A compter du 1er décembre prochain, les salariés de moins de 57 ans percevant un salaire supérieur à 4500 euros bruts par mois, donc les cadres, verront leur allocation chômage chuter de 30% durant leur période d’indemnisation par Pôle emploi. Et ce, dès le 7e mois d’indemnisation

 

  • Augmentation de la durée d’affiliation de 4 à 6 mois pour ouvrir des droits au chômage
    Au 1er décembre prochain, si la situation économique s’améliore (en tenant compte de la clause de « retour à meilleure fortune »), il faudra afficher 6 mois de boulot au cours des 24 derniers mois (36 mois pour les plus de 53 ans) pour ouvrir des droits à l’assurance chômage. Donc, des conditions plus strictes, y compris pour les cadres.

Zéro mesure en faveur de l’emploi des seniors 

Dans le « Plan de réduction des tensions de recrutement » présenté le 27 septembre dernier, rien ne vise particulièrement les seniors, catégorie chez les cadres pourtant largement touchés par le chômage, notamment de longue durée. A part peut-être, l’aide à l’embauche pour des contrats de professionnalisation (8000 euros) qui devrait être étendue aux chômeurs de longue durée (un an sans activité) de plus de 30 ans jusqu’à fin 2022.

Et pourtant la mission d’information relative à l’emploi des seniors, présidée par Valérie Six (UDI et Indépendants) et co-rapportée par Didier Martin (LREM) et Stéphane Viry (LR), a présenté des préconisations pour changer les représentations et les stéréotypes associés aux « travailleurs expérimentés ». Terme qu’ils voudraient d’ailleurs voir remplacer le mot « senior ».

 

Parmi les mesures préconisées par les auteurs, on retiendra notamment :

  • Le renforcement de la formation professionnelle.

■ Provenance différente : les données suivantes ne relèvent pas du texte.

(* ===== verification/CoordTypes.v ===== *)
(** * The coordinator's data model (src/coordinator/coordinator.go)

    Structs are records whose fields carry the struct's name as prefix, string
    enumerations are inductive types, Go maps are [gmap]s.  Go slices are
    lists: every slice the package stores is freshly built or cloned
    ([cloneChain], [cloneAndValidateState]), so no two values share a backing
    array that is written later. *)

From S2P Require Import Prelude.

(** The sentinel errors of the package.  Messages are not modelled, the fields
    of [PlacementError] are.  [GoPanic] is a Go run-time panic. *)
Inductive coord_error : Type :=
| ErrInvalidConfig
| ErrInvalidNode
| ErrInvalidEvent
| ErrIllegalStateTransition
| PlacementError (Slot ReplicaPosition : Z)
| ErrBrokenChain
| GoPanic.

#[export] Instance coord_error_eq_dec : EqDecision coord_error.
Proof. solve_decision. Defined.

(** [errors.Is(err, ErrPlacementImpossible)], through [PlacementError.Is]. *)
Definition is_ErrPlacementImpossible (e : coord_error) : bool :=
  match e with PlacementError _ _ => true | _ => false end.

Definition DefaultSlotCount : Z := 4096.

Record Config := {
  config_SlotCount : Z;
  config_ReplicationFactor : Z;
}.

Record Node := {
  node_ID : string;
  node_RPCAddress : string;
  node_FailureDomains : gmap string string;
}.

Definition zeroNode : Node :=
  {| node_ID := ""; node_RPCAddress := ""; node_FailureDomains := ∅ |}.

Inductive ReplicaState := ReplicaStateJoining | ReplicaStateActive | ReplicaStateLeaving.

Record Replica := {
  replica_NodeID : string;
  replica_State : ReplicaState;
}.

Record Chain := {
  chain_Slot : Z;
  chain_Replicas : list Replica;
}.

Inductive NodeHealth := NodeHealthAlive | NodeHealthDead.

Record ClusterState := {
  cs_Chains : list Chain;
  cs_NodesByID : gmap string Node;
  cs_NodeHealthByID : gmap string NodeHealth;
  cs_ReadyNodeIDs : gmap string bool;
  cs_DrainingNodeIDs : gmap string bool;
  cs_NodeOrder : list string;
  cs_SlotCount : Z;
  cs_ReplicationFactor : Z;
}.

(** Any string is an [EventKind]: the ones without a constant of their own
    reach the [default] branches of the switches. *)
Inductive EventKind :=
| EventKindRegisterNode
| EventKindAddNode
| EventKindBeginDrainNode
| EventKindMarkNodeDead
| EventKindReplicaBecameActive
| EventKindReplicaRemoved
| EventKindUnsupported (kind : string).

Record Event := {
  event_Kind : EventKind;
  event_Node : Node;
  event_NodeID : string;
  event_Slot : Z;
}.

Record ReconfigurationPolicy := {
  policy_MaxChangedChains : Z;
}.

Inductive StepKind := StepKindAppendTail | StepKindMarkLeaving.

Record ReconfigurationStep := {
  step_Kind : StepKind;
  step_Slot : Z;
  step_NodeID : string;
  step_ReplacedNodeID : string;
}.

Record SlotPlan := {
  plan_Slot : Z;
  plan_Before : Chain;
  plan_After : Chain;
  plan_Steps : list ReconfigurationStep;
}.

Record ReconfigurationPlan := {
  rp_UpdatedState : ClusterState;
  rp_UnassignedNodeIDs : list string;
  rp_ChangedSlots : list SlotPlan;
}.

Record assignmentCounts := {
  headCount : Z;
  tailCount : Z;
  replicaCount : Z;
}.

Definition zeroCounts : assignmentCounts :=
  {| headCount := 0; tailCount := 0; replicaCount := 0 |}.

(** ** Decidable equality *)
#[export] Instance Config_eq_dec : EqDecision Config.
Proof. solve_decision. Defined.
#[export] Instance Node_eq_dec : EqDecision Node.
Proof. solve_decision. Defined.
#[export] Instance ReplicaState_eq_dec : EqDecision ReplicaState.
Proof. solve_decision. Defined.
#[export] Instance Replica_eq_dec : EqDecision Replica.
Proof. solve_decision. Defined.
#[export] Instance Chain_eq_dec : EqDecision Chain.
Proof. solve_decision. Defined.
#[export] Instance NodeHealth_eq_dec : EqDecision NodeHealth.
Proof. solve_decision. Defined.
#[export] Instance ClusterState_eq_dec : EqDecision ClusterState.
Proof. solve_decision. Defined.
#[export] Instance EventKind_eq_dec : EqDecision EventKind.
Proof. solve_decision. Defined.
#[export] Instance Event_eq_dec : EqDecision Event.
Proof. solve_decision. Defined.
#[export] Instance ReconfigurationPolicy_eq_dec : EqDecision ReconfigurationPolicy.
Proof. solve_decision. Defined.
#[export] Instance StepKind_eq_dec : EqDecision StepKind.
Proof. solve_decision. Defined.
#[export] Instance ReconfigurationStep_eq_dec : EqDecision ReconfigurationStep.
Proof. solve_decision. Defined.
#[export] Instance SlotPlan_eq_dec : EqDecision SlotPlan.
Proof. solve_decision. Defined.
#[export] Instance ReconfigurationPlan_eq_dec : EqDecision ReconfigurationPlan.
Proof. solve_decision. Defined.

(** ** Field updates *)
Definition set_Chains (st : ClusterState) (chains : list Chain) : ClusterState :=
  {| cs_Chains := chains; cs_NodesByID := cs_NodesByID st;
     cs_NodeHealthByID := cs_NodeHealthByID st; cs_ReadyNodeIDs := cs_ReadyNodeIDs st;
     cs_DrainingNodeIDs := cs_DrainingNodeIDs st; cs_NodeOrder := cs_NodeOrder st;
     cs_SlotCount := cs_SlotCount st; cs_ReplicationFactor := cs_ReplicationFactor st |}.

Definition set_DrainingNodeIDs (st : ClusterState) (m : gmap string bool) : ClusterState :=
  {| cs_Chains := cs_Chains st; cs_NodesByID := cs_NodesByID st;
     cs_NodeHealthByID := cs_NodeHealthByID st; cs_ReadyNodeIDs := cs_ReadyNodeIDs st;
     cs_DrainingNodeIDs := m; cs_NodeOrder := cs_NodeOrder st;
     cs_SlotCount := cs_SlotCount st; cs_ReplicationFactor := cs_ReplicationFactor st |}.

Definition set_ReadyNodeIDs (st : ClusterState) (m : gmap string bool) : ClusterState :=
  {| cs_Chains := cs_Chains st; cs_NodesByID := cs_NodesByID st;
     cs_NodeHealthByID := cs_NodeHealthByID st; cs_ReadyNodeIDs := m;
     cs_DrainingNodeIDs := cs_DrainingNodeIDs st; cs_NodeOrder := cs_NodeOrder st;
     cs_SlotCount := cs_SlotCount st; cs_ReplicationFactor := cs_ReplicationFactor st |}.

Definition set_Replicas (c : Chain) (rs : list Replica) : Chain :=
  {| chain_Slot := chain_Slot c; chain_Replicas := rs |}.

(** [&state.Chains[slot]], and a write through that pointer. *)
Definition chain_at (st : ClusterState) (slot : Z) : res coord_error Chain :=
  match zidx (cs_Chains st) slot with Some c => Ok c | None => Err GoPanic end.

Definition put_chain (st : ClusterState) (slot : Z) (c : Chain) : ClusterState :=
  set_Chains st (<[Z.to_nat slot := c]> (cs_Chains st)).

(** ** Small queries *)
Definition is_dead (health : gmap string NodeHealth) (id : string) : bool :=
  bool_decide (health !! id = Some NodeHealthDead).

Definition is_alive (health : gmap string NodeHealth) (id : string) : bool :=
  bool_decide (health !! id = Some NodeHealthAlive).

Definition is_state (s : ReplicaState) (r : Replica) : bool :=
  match s, replica_State r with
  | ReplicaStateJoining, ReplicaStateJoining
  | ReplicaStateActive, ReplicaStateActive
  | ReplicaStateLeaving, ReplicaStateLeaving => true
  | _, _ => false
  end.
#[global] Arguments is_state !s !r /.

Definition cloneChain (chain : Chain) : Chain :=
  {| chain_Slot := chain_Slot chain; chain_Replicas := chain_Replicas chain |}.

Definition cloneFailureDomains (failureDomains : gmap string string) : gmap string string :=
  clone_map failureDomains.

Definition chainContainsDeadReplica (chain : Chain) (healthByID : gmap string NodeHealth) : bool :=
  existsb (fun r => is_dead healthByID (replica_NodeID r)) (chain_Replicas chain).

Definition replicaIDs (replicas : list Replica) : list string := replica_NodeID <$> replicas.

Definition activeReplicaIDs (chain : Chain) : list string :=
  replica_NodeID <$> List.filter (is_state ReplicaStateActive) (chain_Replicas chain).

Definition activeReplicaIDsExcludingDraining (chain : Chain) (draining : gmap string bool) : list string :=
  replica_NodeID <$> List.filter
    (fun r => is_state ReplicaStateActive r && negb (mget draining (replica_NodeID r)))
    (chain_Replicas chain).

Definition activeReplicaIDsWithDrain (chain : Chain) (draining : gmap string bool) : list string :=
  replica_NodeID <$> List.filter
    (fun r => is_state ReplicaStateActive r && mget draining (replica_NodeID r))
    (chain_Replicas chain).

Definition hasJoiningReplica (chain : Chain) : bool :=
  existsb (is_state ReplicaStateJoining) (chain_Replicas chain).

Definition hasLeavingReplica (chain : Chain) : bool :=
  existsb (is_state ReplicaStateLeaving) (chain_Replicas chain).

Definition hasPendingReplicaState (chain : Chain) : bool :=
  hasJoiningReplica chain || hasLeavingReplica chain.

Definition firstActiveDrainingReplicaID (chain : Chain) (draining : gmap string bool) : string :=
  match List.find (fun r => is_state ReplicaStateActive r && mget draining (replica_NodeID r))
          (chain_Replicas chain) with
  | Some r => replica_NodeID r
  | None => ""
  end.

Definition countActiveReplicas (replicas : list Replica) : Z :=
  Z.of_nat (length (List.filter (is_state ReplicaStateActive) replicas)).

Definition containsNodeID (values : list string) (target : string) : bool :=
  existsb (String.eqb target) values.

(** The loop shared by [extraNode] and both halves of [oneMemberReplacement]:
    the one element of [from] outside [other], with the empty string for "none
    yet" as in the code, and [None] for the early [return] at a second one. *)
Definition soleOutsider (from other : list string) : option string :=
  foldl (fun acc nodeID =>
    found ← acc;
    if containsNodeID other nodeID then Some found
    else if String.eqb found "" then Some nodeID else None) (Some "") from.

Definition extraNode (current target : list string) : option string :=
  extra ← soleOutsider current target;
  if String.eqb extra "" then None else Some extra.

(** The pair is [(added, removed)]. *)
Definition oneMemberReplacement (current target : list string) : option (string * string) :=
  added ← soleOutsider target current;
  removed ← soleOutsider current target;
  if String.eqb added "" || String.eqb removed "" then None else Some (added, removed).

Definition disjointChain (left right : list string) : bool :=
  forallb (fun nodeID => negb (containsNodeID right nodeID)) left.

(** [make] with a negative capacity panics: the lists must be long enough. *)
Definition sameRelativeOrderWithout
    (current : list string) (removed : string) (target : list string) (added : string)
    : res coord_error bool :=
  _ ← reject (bool_decide (length current < 1)) GoPanic;
  let currentFiltered := List.filter (fun id => negb (String.eqb id removed)) current in
  _ ← reject (bool_decide (length target < 1)) GoPanic;
  let targetFiltered := List.filter (fun id => negb (String.eqb id added)) target in
  Ok (bool_decide (currentFiltered = targetFiltered)).

Definition sameRelativeOrderForJoinFinalization
    (current : list string) (removed newNode : string) (target : list string)
    : res coord_error bool :=
  _ ← reject (bool_decide (length current < 2)) GoPanic;
  let currentFiltered :=
    List.filter (fun id => negb (String.eqb id removed) && negb (String.eqb id newNode)) current in
  _ ← reject (bool_decide (length target < 1)) GoPanic;
  let targetFiltered := List.filter (fun id => negb (String.eqb id newNode)) target in
  Ok (bool_decide (currentFiltered = targetFiltered)).

Fixpoint findReplicaIndex_from (i : nat) (replicas : list Replica) (nodeID : string) : option nat :=
  match replicas with
  | [] => None
  | r :: rs => if String.eqb (replica_NodeID r) nodeID then Some i
               else findReplicaIndex_from (S i) rs nodeID
  end.

(** [None] is the [-1] of the source. *)
Definition findReplicaIndex (chain : Chain) (nodeID : string) : option nat :=
  findReplicaIndex_from 0 (chain_Replicas chain) nodeID.

Definition countReplicasForNode (state : ClusterState) (nodeID : string) : Z :=
  foldl (fun count chain =>
    foldl (fun count r => if String.eqb (replica_NodeID r) nodeID then count + 1 else count)%Z
      count (chain_Replicas chain)) 0%Z (cs_Chains state).

Definition lastActiveReplicaID (chain : Chain) : option string :=
  replica_NodeID <$> List.find (is_state ReplicaStateActive) (rev (chain_Replicas chain)).

Definition isPrefix (values prefix : list string) : bool := bool_decide (values = prefix).

Definition nodeIdentityConflict (left right : Node) : bool :=
  negb (String.eqb (node_ID left) (node_ID right)) ||
  (negb (String.eqb (node_RPCAddress left) "") && negb (String.eqb (node_RPCAddress right) "") &&
   negb (String.eqb (node_RPCAddress left) (node_RPCAddress right))) ||
  existsb (fun '(key, leftValue) =>
    match node_FailureDomains right !! key with
    | Some rightValue => negb (String.eqb leftValue rightValue)
    | None => false
    end) (map_to_list (node_FailureDomains left)) ||
  existsb (fun '(key, rightValue) =>
    match node_FailureDomains left !! key with
    | Some leftValue => negb (String.eqb leftValue rightValue)
    | None => false
    end) (map_to_list (node_FailureDomains right)).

En soutenant notamment les dispositifs de reconversion, mais aussi l’entreprenariat des seniors en recherche d’emploi.
  • Le recours à l’intérim comme tremplin pour revenir à l’emploi.
  • La réinvention du "contrat de génération", dispositif introduit en 2013 sous la présidence de François Hollande, supprimé en 2017, et qui consistait en une aide financière de l’État à hauteur de 4 000 euros annuels pendant trois ans, si une boîte embauchait en CDI un salarié de moins de 26 ans, tout en conservant un salarié de 57 ans ou plus. Cette aide pouvait être portée à 8000 euros en cas de nouvelle embauche d’un senior.
  • Activer des dispositifs incitatifs, à la fois pour le travailleur senior susceptible d’accepter un emploi moins rémunéré à quelques années de la retraite, mais aussi pour l’employeur qui le recruterait.
  • Création d’un "index sénior", afin de valoriser les entreprises vertueuses en la matière.

Finalement, rien de bien innovant mais quelques mesures qui pourraient doper l’emploi des seniors. En attendant le bonus/malus spécial sénior ou les quotas ?

Sylvie Laidet
Sylvie Laidet

Au quotidien, Sylvie Laidet, journaliste indépendante, réalise des enquêtes, des portraits, des reportages, des podcasts... sur la vie des salariés en entreprise. Égalité femmes-hommes, diversité, management, inclusion, innovation font partie de ses sujets de prédilection.